WORKING DATA:

(** X10.  The status commands print at most once: the formatted answer of the
    REST call when it returns, nothing when it raises, in which case its
    exception passes through unchanged.  [list_cli] is [cluster_status_cli]
    when a cluster id is given and [all_cluster_statuses_cli] otherwise. *)
Theorem status_commands_echo_or_propagate
    (all_cluster_statuses : result pyobj)
    (cluster_status : string → result pyobj) (pretty_format : pyobj → string)
    (cluster_id : option string) :
  list_cli all_cluster_statuses cluster_status pretty_format cluster_id
  = match from_option cluster_status all_cluster_statuses cluster_id with
    | Return status => ([echo (pretty_format status)], Return tt)
    | Raise e => ([], Raise e)
    end
  ∧ list_cli all_cluster_statuses cluster_status pretty_format cluster_id
    = match cluster_id with
      | Some c => cluster_status_cli cluster_status pretty_format c
      | None => all_cluster_statuses_cli all_cluster_statuses pretty_format
      end.
Proof.
  split; [| by destruct cluster_id].
  unfold list_cli, _cluster_status, _all_cluster_statuses, lift, perform.
  destruct cluster_id as [c |]; simpl.
  - by destruct (cluster_status c).
  - by destruct all_cluster_statuses.
Qed.

(** ** The validator in front of the builder *)

Section ValidatorThenBuilder.

Context {Value : Type}.
Implicit Types (self : MutuallyExclusiveOption) (opts : gmap string Value).

Lemma selected_is_present self opts (a : library_flags) (u : variant) :
  mutually_exclusive self = INSTALL_OPTIONS →
  flags_agree_with_opts opts a →
  is_Some (variant_value a u) → present self opts (option_name u).
Proof.
  intros HG Hagree Hu. split.
  - rewrite HG. apply option_name_in_group.
  - exists (param_name u). split; [by apply Hagree |].
    apply option_name_param_name.
Qed.

(** X11.  When a library option of [install] or [uninstall] lets the options map
    through, the keyword arguments that go with that map select exactly one
    variant, so the assertion of the builder holds and that variant's
    descriptor is sent. *)
Theorem validated_input_builds_one_descriptor
    self opts (cluster_id : string) (a : library_flags) :
  mutually_exclusive self = INSTALL_OPTIONS →
  (∀ o, o ∈ dom opts → o ∈ command_params) →
  flags_agree_with_opts opts a →
  validator_passes self opts →
  ∃ (v : variant) (x : string),
    variant_value a v = Some x
    ∧ (∀ u, u ≠ v → variant_value a u = None)
    ∧ install_cli cluster_id a
      = ([install_libraries cluster_id [descriptor a v x]], Return tt)
    ∧ ∀ cluster_status pretty_format,
        uninstall_cli cluster_status pretty_format cluster_id false a
        = (uninstall_trace cluster_id [descriptor a v x], Return tt).
Proof.
  intros HG Hkeys Hagree Hpass.
  apply validator_passes_one in Hpass
    as (g & [Hg (o & Ho & Hn)] & Huniq).
  rewrite HG, <- Hn in Hg.
  destruct (library_key_inv o) as [v ->]; [by apply Hkeys, elem_of_dom | done |].
  rewrite option_name_param_name in Hn. subst g.
  assert (Hv : is_Some (variant_value a v)) by by apply Hagree.
  assert (Hothers : ∀ u, is_Some (variant_value a u) → u = v).
  { intros u Hu. apply option_name_inj, Huniq.
    by apply (selected_is_present self opts a u). }
  destruct Hv as [x Hx]. exists v, x. split; [done |].
  split.
  { intros u Hne. destruct (variant_value a u) eqn:E; [| done].
    destruct Hne. apply Hothers. by rewrite E. }
  assert (He : earliest_selected a v).
  { destruct (earliest_selected_cases a) as [Hnone | [w Hw]].
    - rewrite Hnone in Hx. discriminate Hx.
    - pose proof Hw as (_ & _ & _ & _ & Hsel).
      by rewrite <- (Hothers w Hsel). }
  split; [by apply install_cli_selected |].
  intros cs pf. by apply uninstall_cli_selected.
Qed.

End ValidatorThenBuilder.

(** Witness of X11: [install --cluster-id 0123-abc --jar libs/foo.jar]. *)
Lemma validated_input_witness :
  mutually_exclusive jar_option = INSTALL_OPTIONS
  ∧ (∀ o, o ∈ dom opts_jar_only → o ∈ command_params)
  ∧ flags_agree_with_opts opts_jar_only flags_jar_only
  ∧ validator_passes jar_option opts_jar_only
  ∧ ∃ (v : variant) (x : string),
      variant_value flags_jar_only v = Some x
      ∧ (∀ u, u ≠ v → variant_value flags_jar_only u = None)
      ∧ install_cli "0123-abc" flags_jar_only
        = ([install_libraries "0123-abc" [descriptor flags_jar_only v x]],
           Return tt)
      ∧ ∀ cluster_status pretty_format,
          uninstall_cli cluster_status pretty_format "0123-abc" false
            flags_jar_only
          = (uninstall_trace "0123-abc" [descriptor flags_jar_only v x],
             Return tt).
Proof.
  assert (Hk : ∀ o, o ∈ dom opts_jar_only → o ∈ command_params).
  { intros o. unfold opts_jar_only, command_params.
    rewrite dom_insert_L, dom_singleton_L. set_solver. }
  assert (Ha : flags_agree_with_opts opts_jar_only flags_jar_only).
  { intros v. destruct v; vm_compute; split; intros [y Hy];
      try discriminate Hy; eauto. }
  assert (Hp : validator_passes jar_option opts_jar_only).
  { intros Ctx Args Ret super ctx args. vm_compute. reflexivity. }
  split; [reflexivity |]. split; [exact Hk |]. split; [exact Ha |].
  split; [exact Hp |].
  exact (validated_input_builds_one_descriptor jar_option opts_jar_only
           "0123-abc" flags_jar_only eq_refl Hk Ha Hp).
Defined.

(** ** The output format, continued *)

Lemma lower_char_idemp (c : ascii) :
  PyString.lower_char (PyString.lower_char c) = PyString.lower_char c.
Proof.
  apply ascii_eq_nat. rewrite !nat_of_lower_char.
  pose proof (nat_ascii_bounded c) as Hb. revert Hb.
  generalize (nat_of_ascii c). intros n Hn.
  destruct (Nat.leb_spec 65 n); destruct (Nat.leb_spec n 90); cbn [andb];
    destruct (Nat.leb_spec 65 n); destruct (Nat.leb_spec n 90); cbn [andb];
    try lia.
  destruct (Nat.leb_spec 65 (n + 32)); destruct (Nat.leb_spec (n + 32) 90);
    cbn [andb]; lia.
Qed.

WHAT TO DO:
Faithfully transcribe the whole of the data.

TASK OUTPUT:
(** X10.  The status commands print at most once: the formatted answer of the
    REST call when it returns, nothing when it raises, in which case its
    exception passes through unchanged.  [list_cli] is [cluster_status_cli]
    when a cluster id is given and [all_cluster_statuses_cli] otherwise. *)
Theorem status_commands_echo_or_propagate
    (all_cluster_statuses : result pyobj)
    (cluster_status : string → result pyobj) (pretty_format : pyobj → string)
    (cluster_id : option string) :
  list_cli all_cluster_statuses cluster_status pretty_format cluster_id
  = match from_option cluster_status all_cluster_statuses cluster_id with
    | Return status => ([echo (pretty_format status)], Return tt)
    | Raise e => ([], Raise e)
    end
  ∧ list_cli all_cluster_statuses cluster_status pretty_format cluster_id
    = match cluster_id with
      | Some c => cluster_status_cli cluster_status pretty_format c
      | None => all_cluster_statuses_cli all_cluster_statuses pretty_format
      end.
Proof.
  split; [| by destruct cluster_id].
  unfold list_cli, _cluster_status, _all_cluster_statuses, lift, perform.
  destruct cluster_id as [c |]; simpl.
  - by destruct (cluster_status c).
  - by destruct all_cluster_statuses.
Qed.

(** ** The validator in front of the builder *)

Section ValidatorThenBuilder.

Context {Value : Type}.
Implicit Types (self : MutuallyExclusiveOption) (opts : gmap string Value).

Lemma selected_is_present self opts (a : library_flags) (u : variant) :
  mutually_exclusive self = INSTALL_OPTIONS →
  flags_agree_with_opts opts a →
  is_Some (variant_value a u) → present self opts (option_name u).
Proof.
  intros HG Hagree Hu. split.
  - rewrite HG. apply option_name_in_group.
  - exists (param_name u). split; [by apply Hagree |].
    apply option_name_param_name.
Qed.

(** X11.  When a library option of [install] or [uninstall] lets the options map
    through, the keyword arguments that go with that map select exactly one
    variant, so the assertion of the builder holds and that variant's
    descriptor is sent. *)
Theorem validated_input_builds_one_descriptor
    self opts (cluster_id : string) (a : library_flags) :
  mutually_exclusive self = INSTALL_OPTIONS →
  (∀ o, o ∈ dom opts → o ∈ command_params) →
  flags_agree_with_opts opts a →
  validator_passes self opts →
  ∃ (v : variant) (x : string),
    variant_value a v = Some x
    ∧ (∀ u, u ≠ v → variant_value a u = None)
    ∧ install_cli cluster_id a
      = ([install_libraries cluster_id [descriptor a v x]], Return tt)
    ∧ ∀ cluster_status pretty_format,
        uninstall_cli cluster_status pretty_format cluster_id false a
        = (uninstall_trace cluster_id [descriptor a v x], Return tt).
Proof.
  intros HG Hkeys Hagree Hpass.
  apply validator_passes_one in Hpass
    as (g & [Hg (o & Ho & Hn)] & Huniq).
  rewrite HG, <- Hn in Hg.
  destruct (library_key_inv o) as [v ->]; [by apply Hkeys, elem_of_dom | done |].
  rewrite option_name_param_name in Hn. subst g.
  assert (Hv : is_Some (variant_value a v)) by by apply Hagree.
  assert (Hothers : ∀ u, is_Some (variant_value a u) → u = v).
  { intros u Hu. apply option_name_inj, Huniq.
    by apply (selected_is_present self opts a u). }
  destruct Hv as [x Hx]. exists v, x. split; [done |].
  split.
  { intros u Hne. destruct (variant_value a u) eqn:E; [| done].
    destruct Hne. apply Hothers. by rewrite E. }
  assert (He : earliest_selected a v).
  { destruct (earliest_selected_cases a) as [Hnone | [w Hw]].
    - rewrite Hnone in Hx. discriminate Hx.
    - pose proof Hw as (_ & _ & _ & _ & Hsel).
      by rewrite <- (Hothers w Hsel). }
  split; [by apply install_cli_selected |].
  intros cs pf. by apply uninstall_cli_selected.
Qed.

End ValidatorThenBuilder.

(** Witness of X11: [install --cluster-id 0123-abc --jar libs/foo.jar]. *)
Lemma validated_input_witness :
  mutually_exclusive jar_option = INSTALL_OPTIONS
  ∧ (∀ o, o ∈ dom opts_jar_only → o ∈ command_params)
  ∧ flags_agree_with_opts opts_jar_only flags_jar_only
  ∧ validator_passes jar_option opts_jar_only
  ∧ ∃ (v : variant) (x : string),
      variant_value flags_jar_only v = Some x
      ∧ (∀ u, u ≠ v → variant_value flags_jar_only u = None)
      ∧ install_cli "0123-abc" flags_jar_only
        = ([install_libraries "0123-abc" [descriptor flags_jar_only v x]],
           Return tt)
      ∧ ∀ cluster_status pretty_format,
          uninstall_cli cluster_status pretty_format "0123-abc" false
            flags_jar_only
          = (uninstall_trace "0123-abc" [descriptor flags_jar_only v x],
             Return tt).
Proof.
  assert (Hk : ∀ o, o ∈ dom opts_jar_only → o ∈ command_params).
  { intros o. unfold opts_jar_only, command_params.
    rewrite dom_insert_L, dom_singleton_L. set_solver. }
  assert (Ha : flags_agree_with_opts opts_jar_only flags_jar_only).
  { intros v. destruct v; vm_compute; split; intros [y Hy];
      try discriminate Hy; eauto. }
  assert (Hp : validator_passes jar_option opts_jar_only).
  { intros Ctx Args Ret super ctx args. vm_compute. reflexivity. }
  split; [reflexivity |]. split; [exact Hk |]. split; [exact Ha |].
  split; [exact Hp |].
  exact (validated_input_builds_one_descriptor jar_option opts_jar_only
           "0123-abc" flags_jar_only eq_refl Hk Ha Hp).
Defined.

(** ** The output format, continued *)

Lemma lower_char_idemp (c : ascii) :
  PyString.lower_char (PyString.lower_char c) = PyString.lower_char c.
Proof.
  apply ascii_eq_nat. rewrite !nat_of_lower_char.
  pose proof (nat_ascii_bounded c) as Hb. revert Hb.
  generalize (nat_of_ascii c). intros n Hn.
  destruct (Nat.leb_spec 65 n); destruct (Nat.leb_spec n 90); cbn [andb];
    destruct (Nat.leb_spec 65 n); destruct (Nat.leb_spec n 90); cbn [andb];
    try lia.
  destruct (Nat.leb_spec 65 (n + 32)); destruct (Nat.leb_spec (n + 32) 90);
    cbn [andb]; lia.
Qed.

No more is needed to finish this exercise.